In general, the various devices that the psychoanalysts use to accomplish what they regard as dredging up items from the unconscious—such things as free association, dream interpretation, and hypnotism—can equally well be regarded as means to circumvent the subject’s unwillingness to reveal his conscious knowledge of these matters. But it may be that the knowledge of which the subject is conscious is so vague and general that he is unable to reveal it. As noted earlier, experiences are not usually retained in the memory storage in such a way that they are subject to recall in their entirety on demand. Ordinarily, certain features—items of information, mainly—are abstracted and kept available for recall, while the remaining details are gradually forgotten. But the retained features are not necessarily useful items. For example, the original experience may have been accompanied by a feeling of anxiety. In the memory process, an association may be set up between this anxiety and some person or object X that played a part in the experience. Future contacts with X, or something associated with X, may then result in recall of the anxiety sensation without the individual being aware of what has happened. He simply feels anxiety without knowing why. If he is emotionally susceptible, he may prolong the memory by frequent recall even without any additional contact with X.

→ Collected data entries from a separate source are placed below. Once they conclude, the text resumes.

(* ===== verification/Probe.v ===== *)
(** * Linear probing

    A hash table as a ring of cells, before pages come in: a key's probe sequence
    is the ring from the key's first cell on.  The operations of [HashTable] look at
    a probe sequence up to its first cell that was never taken; this file says what
    they find and do there, and that under the invariant of the table it is what a
    multimap does. *)

From S2P Require Import Prelude Bytes HashPage.

(** ** The ring *)
Definition rot {A : Type} (p : nat) (l : list A) : list A := drop p l ++ take p l.

Lemma rot_length {A} p (l : list A) : length (rot p l) = length l.
Proof. unfold rot. rewrite length_app, length_drop, length_take. lia. Qed.
Lemma rot_perm {A} p (l : list A) : rot p l ≡ₚ l.
Proof. unfold rot. rewrite Permutation_app_comm, take_drop. done. Qed.

Lemma ring_mod p i N : (p < N)%nat → (i < N)%nat →
  ((p + i) mod N = if decide (p + i < N) then p + i else p + i - N)%nat.
Proof.
  intros Hp Hi. case_decide; [by apply Nat.mod_small|].
  symmetry. apply (Nat.mod_unique (p + i) N 1); lia.
Qed.
Lemma ring_lt p i N : (0 < N)%nat → ((p + i) mod N < N)%nat.
Proof. intros HN. apply Nat.mod_upper_bound. lia. Qed.

Lemma rot_lookup {A} p i (l : list A) : (p < length l)%nat → (i < length l)%nat →
  rot p l !! i = l !! ((p + i) mod length l)%nat.
Proof.
  intros Hp Hi. unfold rot. rewrite ring_mod by done. case_decide.
  - rewrite lookup_app_l by (rewrite length_drop; lia). by rewrite lookup_drop.
  - rewrite lookup_app_r by (rewrite length_drop; lia). rewrite length_drop, lookup_take_lt by lia. f_equal. lia.
Qed.

Lemma ring_inj p i j N : (p < N)%nat → (i < N)%nat → (j < N)%nat → ((p + i) mod N = (p + j) mod N)%nat → i = j.
Proof. intros Hp Hi Hj. rewrite !ring_mod by done. repeat case_decide; lia. Qed.

Lemma rot_insert {A} p i x (l : list A) : (p < length l)%nat → (i < length l)%nat →
  rot p (<[((p + i) mod length l)%nat := x]> l) = <[i := x]> (rot p l).
Proof.
  intros Hp Hi. apply list_eq. intros j. destruct (decide (j < length l)%nat) as [Hj|Hj].
  - pose proof (ring_lt p i (length l) ltac:(lia)) as Hq.
    rewrite rot_lookup by (rewrite length_insert; lia). rewrite length_insert.
    destruct (decide (j = i)) as [->|Hne].
    + rewrite !list_lookup_insert_eq by (rewrite ?rot_length; lia). done.
    + rewrite !list_lookup_insert_ne; [by rewrite rot_lookup|done|intros E; apply Hne; symmetry; by apply (ring_inj p _ _ (length l))].
  - rewrite !lookup_ge_None_2; [done|rewrite length_insert, rot_length; lia|rewrite rot_length, length_insert; lia].
Qed.

(** ** Probe sequences *)

(** The cells up to the first that was never taken. *)
Fixpoint taken (cs : list cell) : list cell :=
  match cs with c :: cs' => if cocc c then c :: taken cs' else [] | [] => [] end.
Definition matches (k : Z) (c : cell) : bool := crd c && (ckey c =? k).
Definition values_in (k : Z) (cs : list cell) : list Z := cval <$> List.filter (matches k) (taken cs).

(** Where an insert of [v] stops: at a taken cell with this value, whatever its key
    and whether it was removed or not, at a free cell, or nowhere. *)
Inductive stop : Type := Duplicate | Free (i : nat) | Full.
Definition further (s : stop) : stop := match s with Free i => Free (S i) | _ => s end.
Fixpoint probe (v : Z) (cs : list cell) : stop :=
  match cs with
  | [] => Full
  | c :: cs' => if cocc c && (cval c =? v) then Duplicate else if negb (cocc c) then Free 0 else further (probe v cs')
  end.

Definition is_entry (k v : Z) (c : cell) : bool := (ckey c =? k) && (cval c =? v).
Fixpoint removed (k v : Z) (cs : list cell) : list cell :=
  match cs with
  | c :: cs' => if cocc c then (if is_entry k v c then unread c else c) :: removed k v cs' else cs
  | [] => []
  end.

Lemma length_removed k v cs : length (removed k v cs) = length cs.
Proof. induction cs as [|c cs IH]; [done|]. cbn. destruct (cocc c); cbn; [by rewrite IH|done]. Qed.

(** ** The multimap *)
Definition entry_of (c : cell) : option (Z * Z) := if crd c then Some (ckey c, cval c) else None.
Definition entries (cs : list cell) : list (Z * Z) := omap entry_of cs.

(** A readable cell is taken, and so is every cell before it in the probe sequence
    of its key. *)
Record table_ok (start : Z → nat) (cs : list cell) : Prop := {
  ok_start : ∀ k, (start k < length cs)%nat;
  ok_taken : Forall (λ c, crd c = true → cocc c = true) cs;
  ok_probe : ∀ k i c, rot (start k) cs !! i = Some c → crd c = true → ckey c = k →
    ∀ j c', (j < i)%nat → rot (start k) cs !! j = Some c' → cocc c' = true
}.

Lemma taken_all cs : Forall (λ c, cocc c = true) cs → taken cs = cs.
Proof. induction 1 as [|c cs Hc _ IH]; [done|]. cbn. by rewrite Hc, IH. Qed.

(** Up to a cell that is beyond only taken cells. *)
Lemma matching_taken (f : cell → bool) cs :
  (∀ i c, cs !! i = Some c → f c = true → ∀ j c', (j ≤ i)%nat → cs !! j = Some c' → cocc c' = true) →
  List.filter f (taken cs) = List.filter f cs.
Proof.
  induction cs as [|c cs IH]; intros HF; [done|]. cbn [taken]. destruct (cocc c) eqn:Hc.
  - cbn [List.filter]. rewrite IH; [done|]. intros i c1 Hi Hf j c2 Hj Hj2. by eapply (HF (S i) c1 Hi Hf (S j)); [lia|].
  - assert (HN : ∀ c', c' ∈ c :: cs → f c' = false).
    { intros c' [i Hi]%list_elem_of_lookup. destruct (f c') eqn:Hf; [|done].
      specialize (HF i c' Hi Hf 0%nat c ltac:(lia) eq_refl). congruence. }
    symmetry. assert (HG : ∀ l, (∀ c', c' ∈ l → f c' = false) → List.filter f l = []).
    { clear. induction l as [|x l IH]; intros HL; [done|]. cbn. rewrite HL by left. apply IH. intros c' Hin. apply HL. by right. }
    by apply HG.
Qed.

Lemma probe_prefix start cs k : table_ok start cs →
  ∀ i c, rot (start k) cs !! i = Some c → matches k c = true →
  ∀ j c', (j ≤ i)%nat → rot (start k) cs !! j = Some c' → cocc c' = true.
Proof.
  intros [HS HT HP] i c Hi [Hr Hk]%andb_true_iff j c' Hj Hj'. apply Z.eqb_eq in Hk.
  destruct (decide (j = i)) as [->|Hne].
  - assert (c' = c) as -> by congruence. rewrite Forall_forall in HT. apply HT; [|done].
    rewrite <- (rot_perm (start k)). by eapply list_elem_of_lookup_2.
  - by eapply (HP k i c Hi Hr Hk j); [lia|].
Qed.

Lemma entries_perm cs cs' : cs ≡ₚ cs' → entries cs ≡ₚ entries cs'.
Proof. intros HP. unfold entries. by rewrite HP. Qed.

Lemma filter_bool_perm {A} (f : A → bool) l l' : l ≡ₚ l' → List.filter f l ≡ₚ List.filter f l'.
Proof.
  induction 1 as [|x l1 l2 _ IH|x y l|l1 l2 l3 _ IH1 _ IH2]; cbn [List.filter]; [done| | |by etrans].
  - destruct (f x); [by constructor|done].
  - destruct (f x), (f y); try done. by constructor.
Qed.

Lemma values_entries k cs : cval <$> List.filter (matches k) cs = snd <$> List.filter (λ e, fst e =? k) (entries cs).
Proof.
  induction cs as [|c cs IH]; [done|]. cbn [List.filter]. unfold entries, matches, entry_of. cbn [omap list_omap].
  destruct (crd c); cbn [andb]; [|exact IH]. cbn [List.filter fst]. destruct (ckey c =? k); [|exact IH].
  rewrite !fmap_cons. cbn [snd]. f_equal. exact IH.
Qed.

(** Looking a key up finds the values of its entries, each as often as it has one. *)
Lemma values_found start cs k : table_ok start cs →
  values_in k (rot (start k) cs) ≡ₚ snd <$> List.filter (λ e, fst e =? k) (entries cs).
Proof.
  intros HO. unfold values_in. rewrite matching_taken by by apply probe_prefix.
  rewrite values_entries. apply Permutation_map.
  assert (HP : entries (rot (start k) cs) ≡ₚ entries cs) by apply entries_perm, rot_perm.
  by apply filter_bool_perm.
Qed.

Lemma entries_cons c cs : entries (c :: cs) = if crd c then (ckey c, cval c) :: entries cs else entries cs.
Proof. unfold entries, entry_of. cbn. by destruct (crd c). Qed.

(** *** Inserting *)
Lemma probe_free v cs j : probe v cs = Free j →
  (∃ c, cs !! j = Some c ∧ cocc c = false) ∧ ∀ i c, (i < j)%nat → cs !! i = Some c → cocc c = true ∧ cval c ≠ v.
Proof.
  revert j. induction cs as [|c cs IH]; intros j; cbn [probe]; [done|].
  destruct (cocc c) eqn:Hc; cbn [andb negb].
  - destruct (Z.eqb_spec (cval c) v) as [|Hv]; [done|]. destruct (probe v cs) as [|i|] eqn:E; try done.
    intros [= <-]. destruct (IH i eq_refl) as [HF HB]. split; [exact HF|]. intros [|i'] c' Hi Hi'; [by injection Hi' as <-|].
    by eapply (HB i'); [lia|].
  - intros [= <-]. split; [by exists c|]. intros i c' Hi. lia.
Qed.
Lemma probe_full v cs : probe v cs = Full → Forall (λ c, cocc c = true ∧ cval c ≠ v) cs.
Proof.
  induction cs as [|c cs IH]; cbn [probe]; [done|]. destruct (cocc c) eqn:Hc; cbn [andb negb]; [|done].
  destruct (Z.eqb_spec (cval c) v) as [|Hv]; [done|]. destruct (probe v cs); try done. intros _. by constructor; [|apply IH].
Qed.
Lemma probe_duplicate v cs : probe v cs = Duplicate →
  ∃ c, c ∈ cs ∧ cocc c = true ∧ cval c = v.
Proof.
  induction cs as [|c cs IH]; cbn [probe]; [done|]. destruct (cocc c) eqn:Hc; cbn [andb negb]; [|done].
  destruct (Z.eqb_spec (cval c) v) as [Hv|Hv]; [intros _; exists c; by split; [left|]|].
  destruct (probe v cs); try done. intros _. destruct (IH eq_refl) as (c' & Hin & H'). exists c'. by split; [right|].
Qed.

Lemma ring_onto p q N : (p < N)%nat → (q < N)%nat → ∃ i, (i < N)%nat ∧ ((p + i) mod N = q)%nat.
Proof.
  intros Hp Hq. destruct (decide (p ≤ q)%nat).
  - exists (q - p)%nat. split; [lia|]. rewrite ring_mod by lia. rewrite decide_True; lia.
  - exists (q + N - p)%nat. split; [lia|]. rewrite ring_mod by lia. rewrite decide_False; lia.
Qed.

Lemma entries_insert cs q c x : cs !! q = Some c → crd c = false → crd x = true →
  entries (<[q := x]> cs) ≡ₚ (ckey x, cval x) :: entries cs.
Proof.
  intros Hq Hc Hx. apply list_elem_of_split_length in Hq as (l1 & l2 & -> & ->).
  unfold entries. rewrite insert_app_r_alt, Nat.sub_diag by done. rewrite !omap_app.
  assert (Ex : entry_of x = Some (ckey x, cval x)) by (unfold entry_of; by rewrite Hx).
  assert (Ec : entry_of c = None) by (unfold entry_of; by rewrite Hc).
  cbn. rewrite Ex, Ec. by rewrite Permutation_middle.
Qed.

This view of the situation indicates that the analysts’ procedure in attempting to identify the original experience as the first step toward correcting the abnormal mental condition is probably sound. If the association between the anxiety and X can be identified, it can probably be broken by some means, so that the recurring anxiety stimulus is eliminated. But the Freudian belief that the trouble is due to items that are present in an unconscious mind does not agree with our theoretical findings. It is not what has been forgotten, our theory tells us; it is that aspect of the original experience that has not been forgotten. The original circumstances—the experience itself—may have been forgotten, but sensations are remembered as well as experiences, and a certain kind of stimulus may call up a disturbing memory that lingers on as a residue of the forgotten experience.